(** ** Witness *)

Definition secret_post (c : scall * string) : Request :=
  mkRequest "POST" "" "" "/" "" "/" "" ∅ {["X-Amz-Target" := ["secretsmanager." +:+ op_name (call_handler c.1)]]} 1
    (Some (Reads (bytes_of_string (print (call_json c))))).
Definition demo_secret_calls : list (scall * string) :=
  [(SCreate "t1" (Some "one"), "db"); (SPut "t2" "two", fakeARN "db"); (SGet Previous, "arn:aws:secretsmanager:us-east-1:1:secret:db-A1b2C3");
   (SGet (Numbered 1), "db"); (SGet Current, "db"); (SDelete false, "db"); (SPut "t3" "three", "db"); (SDelete true, "db")].
Definition demo_secret_run : list (json_arrival Time (scall * string)) := (λ c, mkJsonArrival 5 c (secret_post c)) <$> demo_secret_calls.
Definition open_env (name : string) : string := if String.eqb name "SHIMANISM_TEST_UNAUTHENTICATED" then "1" else "".

Lemma demo_secret_ok : Forall (arrival_ok "db") demo_secret_run.
Proof.
  assert (refers "db" "arn:aws:secretsmanager:us-east-1:1:secret:db-A1b2C3") as Ha by (by apply (by_arn "db" "us-east-1" "1" "A1b2C3")).
  assert (refers "db" "db") as Hn by (by apply by_name). assert (∀ c, Method (secret_post c) = "POST") as Hm by done.
  assert (∀ c, call_ok "db" c → arrival_ok "db" (mkJsonArrival 5 c (secret_post c))) as Hok.
  { intros c Hc. split; [done|]. split; [split; [done|]; by destruct c as [[] ?]|by split]. }
  assert (∀ t : string, all_bytes (λ c, (N_of_ascii c <? 128)%N) t = true → valid_utf8 t) as Ht by apply ascii_valid_utf8.
  unfold demo_secret_run. apply Forall_fmap. eapply Forall_impl; [|exact Hok]. unfold demo_secret_calls. rewrite !Forall_cons.
  pose proof (by_answered_arn "db") as Hf. unfold call_ok. cbn [fst snd from_option]. by split_and!; try apply Ht.
Qed.

Lemma secret_sessions_refine_history_witness :
  ∃ b' resps, serve_run (SecretsManager.New Datatypes.id Datatypes.id open_env) demo_secret_run Secrets.New
      = Some (b', resps) ∧
    run_answers (sm_refuses Datatypes.id open_env) next (answers "db") demo_secret_run Absent resps.
Proof.
  apply (secret_sessions_refine_history Datatypes.id Datatypes.id open_env "db" demo_secret_run Secrets.New); [done|done|by vm_compute|apply demo_secret_ok].
Defined.
Lemma routed_call sc c d r b :
  schema_ok sc → call_ok sc c → asks sc c r → routed d r b = answered_with (adapter_answer sc d c b).
Proof.
  intros Hsc Hc [Hr Hb]. unfold Dynamo_ServeHTTP, ServeHTTP. rewrite (dynamo_route r _ Hr).
  destruct (call_printable sc c Hsc Hc) as [Hp Hh].
  assert (first_missing [("TableName", sc_name sc)] = None) as Hm.
  { cbn. by rewrite (proj2 (String.eqb_neq _ _) (proj1 Hsc)). }
  destruct c as [k m|k|k|p prefix|]; cbn [call_handler handle adapter_answer]; eapply returning_handler_asks;
    try exact Hb; try exact Hp; try exact Hh; try exact I;
    try first [apply put_decodes|apply get_decodes|apply delete_decodes'|apply query_decodes|apply scan_decodes]; exact Hm.
Qed.

Definition served (sc : schema) (t : gmap ckey item) (c : dcall) (r : Backend * api output) : Prop :=
  ∃ b out, r = (b, Ok out) ∧ holds sc (next_items c t) b ∧ answers c t out.

Lemma needed_ok name v k (b : Backend) : v ≠ "" → needed name v k b = k b.
Proof. intros Hv. unfold needed. by rewrite (proj2 (String.eqb_neq _ _) Hv). Qed.

Lemma keyFromGen_holds sc t b k kont :
  schema_ok sc → holds sc t b → key_ok sc k →
  keyFromGen (St := Backend) (sc_name sc) (Some (wire_item (key_item sc k))) kont b = kont (dkey k) b.
Proof.
  intros Hsc (st & Hst & Hp & Hs & _) Hk. unfold keyFromGen, call, call_with. cbn [n_GetTable inmem_nosql]. unfold GetTable.
  rewrite Hst. unfold checked. by rewrite (key_wire sc (table st) k).
Qed.

Lemma holds_set sc t b st its :
  tables b !! sc_name sc = Some st → PartitionKeyName (table st) = sc_pk sc → SortKeyName (table st) = sc_sk sc →
  items_ref its (stored <$> t) → map_Forall (λ k m, key_ok sc k ∧ item_ok m) t →
  holds sc t (set_table b (sc_name sc) (mkTableState (table st) its)).
Proof. intros Hst Hp Hs Hi Ht. eexists. split; [by apply lookup_insert_eq|]. done. Qed.

Lemma put_served sc d k m t b :
  schema_ok sc → call_ok sc (DPut k m) → range_ok d → holds sc t b → served sc t (DPut k m) (adapter_answer sc d (DPut k m) b).
Proof.
  intros Hsc (Hk & Hkm & Hm) Hd (st & Hst & Hp & Hs & Hr & Ht). cbn [adapter_answer]. unfold Adapter_PutItem.
  cbn [pii_TableName pii_Item]. rewrite needed_ok by apply Hsc. rewrite attrsFromGen_wire by done. unfold checked, call, call_with.
  cbn [n_PutItem inmem_nosql]. unfold PutItem. rewrite Hst. fold (stored m). rewrite (item_extract sc (table st) k m) by done.
  eexists _, _. split; [reflexivity|]. split; [|done]. cbn [next_items Attributes].
  rewrite stored_copied, encodeKey_canon, canon_dkey. apply (holds_set sc _ b st); [done..| |by apply map_Forall_insert_2].
  rewrite fmap_insert. apply items_ref_insert; [done|by apply Hk|apply stored_copied].
Qed.

Lemma lookup_ref sc t its k :
  items_ref its (stored <$> t) → key_ok sc k → its !! encodeKey (dkey k) = (λ m, mkItem (stored m)) <$> t !! k.
Proof.
  intros Hr Hk. rewrite encodeKey_canon, canon_dkey, (ref_lookup _ _ Hr) by apply Hk. rewrite lookup_fmap, <-option_fmap_compose. done.
Qed.

Lemma get_served sc d k t b :
  schema_ok sc → key_ok sc k → holds sc t b → served sc t (DGet k) (adapter_answer sc d (DGet k) b).
Proof.
  intros Hsc Hk Hb. pose proof Hb as (st & Hst & Hp & Hs & Hr & Ht). cbn [adapter_answer]. unfold Adapter_GetItem.
  cbn [ki_TableName ki_Key]. rewrite needed_ok by apply Hsc. rewrite (keyFromGen_holds sc t) by done.
  cbn [n_GetItem inmem_nosql]. unfold GetItem. rewrite Hst, (key_valid sc) by done. rewrite (lookup_ref sc t) by done.
  destruct (t !! k) as [m|] eqn:E; cbn [fmap option_fmap option_map].
  - eexists _, _. split; [reflexivity|]. split; [done|]. cbn [answers]. rewrite E. cbn [Attributes]. rewrite stored_copied.
    cbn [fmap option_fmap option_map]. by rewrite <-(attrsToGen_value m) by apply (Ht k m E).
  - eexists _, _. split; [reflexivity|]. split; [done|]. cbn [answers]. by rewrite E.
Qed.

Lemma delete_served sc d k t b :
  schema_ok sc → key_ok sc k → holds sc t b → served sc t (DDelete k) (adapter_answer sc d (DDelete k) b).
Proof.
  intros Hsc Hk Hb. pose proof Hb as (st & Hst & Hp & Hs & Hr & Ht). cbn [adapter_answer]. unfold Adapter_DeleteItem.
  cbn [ki_TableName ki_Key]. rewrite needed_ok by apply Hsc. rewrite (keyFromGen_holds sc t) by done.
  cbn [n_DeleteItem inmem_nosql]. unfold DeleteItem. rewrite Hst, (key_valid sc) by done. rewrite (lookup_ref sc t) by done.
  destruct (t !! k) as [m|] eqn:E; cbn [fmap option_fmap option_map].
  - eexists _, _. split; [reflexivity|]. split; [|done]. cbn [next_items]. rewrite encodeKey_canon, canon_dkey.
    apply (holds_set sc _ b st); [done..| |by apply map_Forall_delete]. rewrite fmap_delete. apply items_ref_delete; [done|apply Hk].
  - eexists _, _. split; [reflexivity|]. split; [|done]. cbn [next_items]. by rewrite delete_id.
Qed.

Lemma query_served sc d p prefix t b :
  schema_ok sc → call_ok sc (DQuery p prefix) → holds sc t b →
  served sc t (DQuery p prefix) (adapter_answer sc d (DQuery p prefix) b).
Proof.
  intros Hsc (Hp & Hbf & _) Hb. pose proof Hb as (st & Hst & _ & _ & Hr & Ht). cbn [adapter_answer]. unfold Adapter_Query.
  rewrite needed_ok by apply Hsc. unfold checked at 1. rewrite condition_parsed by done.
  unfold checked, start_token, call, call_with. cbn [query_input qi_ExclusiveStartKey qi_Limit qi_TableName default].
  rewrite decide_True by done. cbn [n_Query inmem_nosql]. unfold Query. rewrite Hst. cbn [qo_Limit qo_SortKeyPrefix].
  rewrite page_loop_all by done. cbn [app qr_Items qr_NextPageToken]. eexists _, _. split; [reflexivity|]. split; [done|].
  cbn [answers]. unshelve epose proof (listed_items (items st) t (λ k, query_match (value_of p) (default "" prefix) k = true)
    (λ ck, ck.1 = p ∧ sort_selected (default "" prefix) ck.2) Hr _ _) as H; [by intros k m [_ ?]%Ht| |exact H].
  intros ck Hck. rewrite query_match_iff by (by rewrite ?canon_value_of). by rewrite canon_value_of.
Qed.

Lemma scan_served sc d t b : schema_ok sc → holds sc t b → served sc t DScan (adapter_answer sc d DScan b).
Proof.
  intros Hsc Hb. pose proof Hb as (st & Hst & _ & _ & Hr & Ht). cbn [adapter_answer]. unfold Adapter_Scan.
  rewrite needed_ok by apply Hsc. unfold checked, start_token, call, call_with. cbn [sci_ExclusiveStartKey sci_Limit sci_TableName default].
  rewrite decide_True by done. cbn [n_Scan inmem_nosql]. unfold Scan. rewrite Hst. cbn [sc_Limit].
  rewrite page_loop_all by done. cbn [app scr_Items scr_NextPageToken]. eexists _, _. split; [reflexivity|]. split; [done|].
  cbn [answers]. pose proof (listed_items (items st) t (λ _, True) (λ _, True)) as H. rewrite !filter_all in H. apply H; [done|by intros k m [_ ?]%Ht|done].
Qed.

Lemma adapter_served sc d c t b :
  schema_ok sc → call_ok sc c → range_ok d → holds sc t b → served sc t c (adapter_answer sc d c b).
Proof.
  intros Hsc Hc Hd Hb. destruct c; [by apply put_served|by apply get_served|by apply delete_served|by apply query_served|by apply scan_served].
Qed.

(** *** The creation of the table *)

Definition schema_elements (sc : schema) : list KeySchemaElement :=
  mkKeySchemaElement (sc_pk sc) "HASH" :: (if String.eqb (sc_sk sc) "" then [] else [mkKeySchemaElement (sc_sk sc) "RANGE"]).
Definition element_json (e : KeySchemaElement) : json :=
  JObj [j_pair "AttributeName" (ks_AttributeName e); j_pair "KeyType" (ks_KeyType e)].
Definition create_json (sc : schema) : json :=
  JObj [j_pair "TableName" (sc_name sc); ("KeySchema", JArr (element_json <$> schema_elements sc))].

###

WORK ORDER →
Your answer should be the lines above from the one containing "(DDelete k) b)." through the one containing "rewrite decide_True by done. cbn [n_Query", copied exactly and with both ends kept.

RESPONSE →
  schema_ok sc → key_ok sc k → holds sc t b → served sc t (DDelete k) (adapter_answer sc d (DDelete k) b).
Proof.
  intros Hsc Hk Hb. pose proof Hb as (st & Hst & Hp & Hs & Hr & Ht). cbn [adapter_answer]. unfold Adapter_DeleteItem.
  cbn [ki_TableName ki_Key]. rewrite needed_ok by apply Hsc. rewrite (keyFromGen_holds sc t) by done.
  cbn [n_DeleteItem inmem_nosql]. unfold DeleteItem. rewrite Hst, (key_valid sc) by done. rewrite (lookup_ref sc t) by done.
  destruct (t !! k) as [m|] eqn:E; cbn [fmap option_fmap option_map].
  - eexists _, _. split; [reflexivity|]. split; [|done]. cbn [next_items]. rewrite encodeKey_canon, canon_dkey.
    apply (holds_set sc _ b st); [done..| |by apply map_Forall_delete]. rewrite fmap_delete. apply items_ref_delete; [done|apply Hk].
  - eexists _, _. split; [reflexivity|]. split; [|done]. cbn [next_items]. by rewrite delete_id.
Qed.

Lemma query_served sc d p prefix t b :
  schema_ok sc → call_ok sc (DQuery p prefix) → holds sc t b →
  served sc t (DQuery p prefix) (adapter_answer sc d (DQuery p prefix) b).
Proof.
  intros Hsc (Hp & Hbf & _) Hb. pose proof Hb as (st & Hst & _ & _ & Hr & Ht). cbn [adapter_answer]. unfold Adapter_Query.
  rewrite needed_ok by apply Hsc. unfold checked at 1. rewrite condition_parsed by done.
  unfold checked, start_token, call, call_with. cbn [query_input qi_ExclusiveStartKey qi_Limit qi_TableName default].
  rewrite decide_True by done. cbn [n_Query inmem_nosql]. unfold Query. rewrite Hst. cbn [qo_Limit qo_SortKeyPrefix].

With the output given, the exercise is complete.